Linearly independence using Wronskian?

[Cadbury]

Hi, so I am given this problem:

Using the Wronskian, show that 1, x, x^2,..., x^(n-1) for n>1 are linearly independent.

The wronskian is not zero for at least one value in the interval so it is linearly independent, I just do not know how to show it properly.Thank you! :D

 

[Euge]

Hi Cadbury,

Linear independence of a set of functions $f_1(x),\ldots, f_n(x)$ means that for every $x$ (not just a particular $x$), $f_1(x),\ldots, f_n(x)$ is linearly independent. To show that $1,x,\ldots, x^{n-1}$ is linearly independent using the Wronskian, you must show that the Wronskian $W(1,x,\ldots, x^{n-1})$ is never zero. Prove that $W(1,x,\ldots, x^{n-1})$ is the determinant of an upper triangular $n\times n$ matrix whose $j$th diagonal entry is $(j-1)!$. Explain why this implies $W(1,x,\ldots, x^{n-1})$ is never zero.

 

[Cadbury]

Hi Cadbury,

Linear independence of a set of functions $f_1(x),\ldots, f_n(x)$ means that for every $x$ (not just a particular $x$), $f_1(x),\ldots, f_n(x)$ is linearly independent. To show that $1,x,\ldots, x^{n-1}$ is linearly independent using the Wronskian, you must show that the Wronskian $W(1,x,\ldots, x^{n-1})$ is never zero. Prove that $W(1,x,\ldots, x^{n-1})$ is the determinant of an upper triangular $n\times n$ matrix whose $j$th diagonal entry is $(j-1)!$. Explain why this implies $W(1,x,\ldots, x^{n-1})$ is never zero.

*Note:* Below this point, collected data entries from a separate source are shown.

Lemma agree_sub h h' S S' : agree h h' S -> (forall x, x ∈ S -> x ∈ S') -> agree h h' S'.
Proof. intros H Hs x Hx. apply H. intros H'. by apply Hx, Hs. Qed.

(** Rewrites look-ups at nodes that were not assigned. *)
Ltac other_node := cbn [nx pv]; rewrite ?lookup_insert_ne by congruence; done.

(** Linking [new] in between two neighbours. *)
Lemma list_add_between_spec h head l1 l2 A p n B new :
  head :: l1 = A ++ [p] -> l2 ++ [head] = n :: B ->
  dlist h head (l1 ++ l2) -> node h new -> new ∉ head :: l1 ++ l2 ->
  exists h', list_add_between h new p n = Done h' /\ dlist h' head (l1 ++ new :: l2) /\
    agree h h' (new :: head :: l1 ++ l2).
Proof.
  intros EA EB [Hnd Hc] [Hn1 Hn2] Hnew.
  assert (Hnd' : NoDup (head :: l1 ++ [new] ++ l2)).
  { cbn [app]. change (NoDup ((head :: l1) ++ new :: l2)). rewrite <- Permutation_middle. by apply NoDup_cons. }
  destruct (path_facts _ _ _ _ _ _ _ _ EA EB Hnd') as (F1 & F2 & F3 & F4 & F5 & F6).
  destruct (path_ends _ _ _ _ _ _ _ EA EB) as [Hp Hn].
  setoid_rewrite list_elem_of_singleton in F1. setoid_rewrite list_elem_of_singleton in F2.
  setoid_rewrite list_elem_of_singleton in F3. setoid_rewrite list_elem_of_singleton in F4.
  rewrite list_elem_of_singleton in F5, F6.
  pose proof (chain_ends head A p n B l1 l2 [] EA EB) as Ep. cbn [app] in Ep. rewrite Ep in Hc.
  apply chain_link in Hc as (Hc1 & (Hnx & Hpv) & Hc2).
  unfold list_add_between. run_links. eexists. split; [done|]. split; [split; [done|]|].
  - pose proof (chain_ends head A p n B l1 l2 [new] EA EB) as Ep'. cbn [app] in Ep'. rewrite Ep'.
    apply chain_link. split; [|split].
    + eapply chain_left; [exact EA | | |exact Hc1]; intros x Hx; [destruct (F1 x Hx) | destruct (F2 x Hx)]; other_node.
    + cbn [nx pv]. by rewrite !lookup_insert_eq.
    + rewrite chain_cons. cbn [nx pv]. rewrite (lookup_insert_ne _ p new) by done.
      rewrite (lookup_insert_ne _ new n) by congruence. rewrite !lookup_insert_eq. split_and!; [done..|].
      eapply chain_right; [exact EB | | |exact Hc2]; intros x Hx; [destruct (F3 x Hx) | destruct (F4 x Hx)]; other_node.
  - intros x Hx. rewrite !elem_of_cons, elem_of_app in Hx. rewrite elem_of_cons in Hp, Hn.
    assert (x <> p /\ x <> n /\ x <> new) as (? & ? & ?) by (split_and!; intros ->; tauto). split; other_node.
Qed.

(** Unlinking an entry: the list without it. *)
Lemma list_del_entry_spec h head l1 l2 x :
  dlist h head (l1 ++ x :: l2) ->
  exists h', list_del_entry h x = Done h' /\ dlist h' head (l1 ++ l2) /\
    agree h h' (head :: l1 ++ l2) /\ node h' x.
Proof.
  intros [Hnd Hc]. destruct (path_left head l1) as (A & p & EA). destruct (path_right head l2) as (n & B & EB).
  destruct (path_facts head l1 [x] l2 A p n B EA EB Hnd) as (F1 & F2 & F3 & F4 & F5 & F6).
  destruct (path_ends _ _ _ _ _ _ _ EA EB) as [Hp Hn].
  pose proof (chain_ends head A p n B l1 l2 [x] EA EB) as Ep. cbn [app] in Ep. rewrite Ep in Hc.
  apply chain_link in Hc as (Hc1 & (Hnx & Hpv) & Hc2). apply chain_cons in Hc2 as (Hnx2 & Hpv2 & Hc2).
  rewrite list_elem_of_singleton in F5, F6.
  unfold list_del_entry, list_unlink. run_links. eexists. split; [done|]. split_and!.
  - split.
    { change (NoDup ((head :: l1) ++ x :: l2)) in Hnd. rewrite <- Permutation_middle in Hnd. by apply NoDup_cons in Hnd as [_ ?]. }
    pose proof (chain_ends head A p n B l1 l2 [] EA EB) as Ep'. cbn [app] in Ep'. rewrite Ep'.
    apply chain_link. split_and!; cbn [nx pv]; [ | by rewrite lookup_insert_eq | by rewrite lookup_insert_eq |].
    + eapply chain_left; [exact EA | | |exact Hc1]; intros y Hy; [destruct (F1 y Hy) | destruct (F2 y Hy)]; other_node.
    + eapply chain_right; [exact EB | | |exact Hc2]; intros y Hy; [destruct (F3 y Hy) | destruct (F4 y Hy)]; other_node.
  - intros y Hy. rewrite !elem_of_cons, elem_of_app in Hy. rewrite elem_of_cons in Hp, Hn.
    assert (y <> p /\ y <> n) as (? & ?) by (split_and!; intros ->; tauto). split; other_node.
  - split; cbn [nx pv]; eauto with links.
Qed.

(** A list none of whose nodes was touched. *)
Lemma dlist_frame h h' k l S :
  dlist h k l -> agree h h' S -> (forall x, x ∈ k :: l -> x ∉ S) -> dlist h' k l.
Proof.
  intros [Hnd Hc] Ha Hd. split; [done|]. eapply chain_agree; [| |exact Hc].
  - intros x Hx. rewrite app_comm_cons, removelast_elem in Hx. by apply Ha, Hd.
  - simpl. intros x Hx. rewrite elem_of_app, list_elem_of_singleton in Hx. apply Ha, Hd. apply elem_of_cons. tauto.
Qed.

Lemma chain_mapped h l x y z : chain h (x :: l ++ [y]) -> z ∈ x :: l -> is_Some (nx h !! z).
Proof.
  revert x. induction l as [|a l IH]; intros x H Hz.
  - apply list_elem_of_singleton in Hz as ->. destruct H as (-> & _). eauto.
  - destruct H as (E & _ & H). apply elem_of_cons in Hz as [->|Hz]; [rewrite E; eauto | by apply (IH a)].
Qed.

Lemma chain_mapped_prev h l x y z : chain h (x :: l ++ [y]) -> z ∈ l ++ [y] -> is_Some (pv h !! z).
Proof.
  revert x. induction l as [|a l IH]; intros x H Hz.
  - apply list_elem_of_singleton in Hz as ->. destruct H as (_ & -> & _). eauto.
  - destruct H as (_ & E & H). cbn [app] in Hz. apply elem_of_cons in Hz as [->|Hz]; [rewrite E; eauto | by apply (IH a)].
Qed.

Lemma dlist_node h k l x : dlist h k l -> x ∈ k :: l -> node h x.
Proof.
  intros [_ Hc] Hx. split; [by eapply chain_mapped|]. eapply chain_mapped_prev; [exact Hc|].
  rewrite elem_of_app, list_elem_of_singleton. apply elem_of_cons in Hx. tauto.
Qed.

Lemma dlist_next h head l n B : dlist h head l -> l ++ [head] = n :: B -> nx h !! head = Some n.
Proof. intros [_ Hc] E. rewrite E in Hc. apply Hc. Qed.

Lemma dlist_prev h head l A p : dlist h head l -> head :: l = A ++ [p] -> pv h !! head = Some p.
Proof. intros [_ Hc] E. rewrite app_comm_cons, E, <- app_assoc in Hc. by apply chain_link in Hc as (_ & [_ ?] & _). Qed.

Lemma list_head_init_spec h x : node h x -> exists h', list_head_init h x = Done h' /\ dlist h' x [] /\ agree h h' [x].
Proof.
  intros [H1 H2]. unfold list_head_init. run_links. eexists. split; [done|]. split.
  - split; [by apply NoDup_singleton|]. cbn. by rewrite !lookup_insert_eq.
  - intros y Hy. rewrite list_elem_of_singleton in Hy. split; other_node.
Qed.

Lemma list_empty_spec h head l : dlist h head l -> list_empty h head = Done (bool_decide (l = [])).
Proof.
  intros [Hnd Hc]. unfold list_empty. destruct l as [|x l]; destruct Hc as (E & _); run_links; f_equal; [by rewrite Z.eqb_refl, bool_decide_eq_true_2|].
  apply NoDup_cons in Hnd as [Hnd _]. rewrite elem_of_cons in Hnd. rewrite bool_decide_eq_false_2 by done. lia.
Qed.

Lemma list_add_spec h head l new :
  dlist h head l -> node h new -> new ∉ head :: l ->
  exists h', list_add h head new = Done h' /\ dlist h' head (new :: l) /\ agree h h' (new :: head :: l).
Proof.
  intros Hd Hn Hnew. destruct (path_right head l) as (n & B & EB). pose proof (dlist_next _ _ _ _ _ Hd EB) as E.
  unfold list_add. run_links. by apply (list_add_between_spec h head [] l [] head n B new).
Qed.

so, i can just show a matrix then find the determinant and then it is done? :) Thank you!

 

[Euge]

Well, either by computing the Wronskian (getting a value of $2! 3!\cdots (n-1)!$) or by noting that the Wronskian matrix is upper triangular with nonzero diagonal entries (hence invertible), you deduce that $W(1,x,\ldots x^{n-1}) \neq 0$ for all $x$, which shows that $1,x,\ldots, x^{n-1}$ is linearly independent.

 

[blue_raver22]

I would approach this problem by first defining what it means for a set of functions to be linearly independent. In this case, it means that no function in the set can be written as a linear combination of the other functions. In other words, the only solution to the equation c1f1(x) + c2f2(x) + ... + cnfn(x) = 0 is when all the coefficients, c1, c2, ..., cn, are equal to zero.

Now, to show that the set of functions 1, x, x^2, ..., x^(n-1) is linearly independent using the Wronskian, we can utilize the definition of the Wronskian as the determinant of a matrix. This matrix will have the given functions as its rows, and the variables x and its derivatives as its columns.

Since the Wronskian is not equal to zero for at least one value in the interval, this means that the determinant of the matrix is not equal to zero. And since the determinant of a matrix is only equal to zero if and only if the matrix is singular (i.e. has no unique solution), this shows that the set of functions is linearly independent.

In conclusion, by using the Wronskian to show that the determinant of the matrix formed by the given functions is not equal to zero, we can prove that the set of functions 1, x, x^2, ..., x^(n-1) is linearly independent. This is a valid and rigorous way to show the linear independence of a set of functions.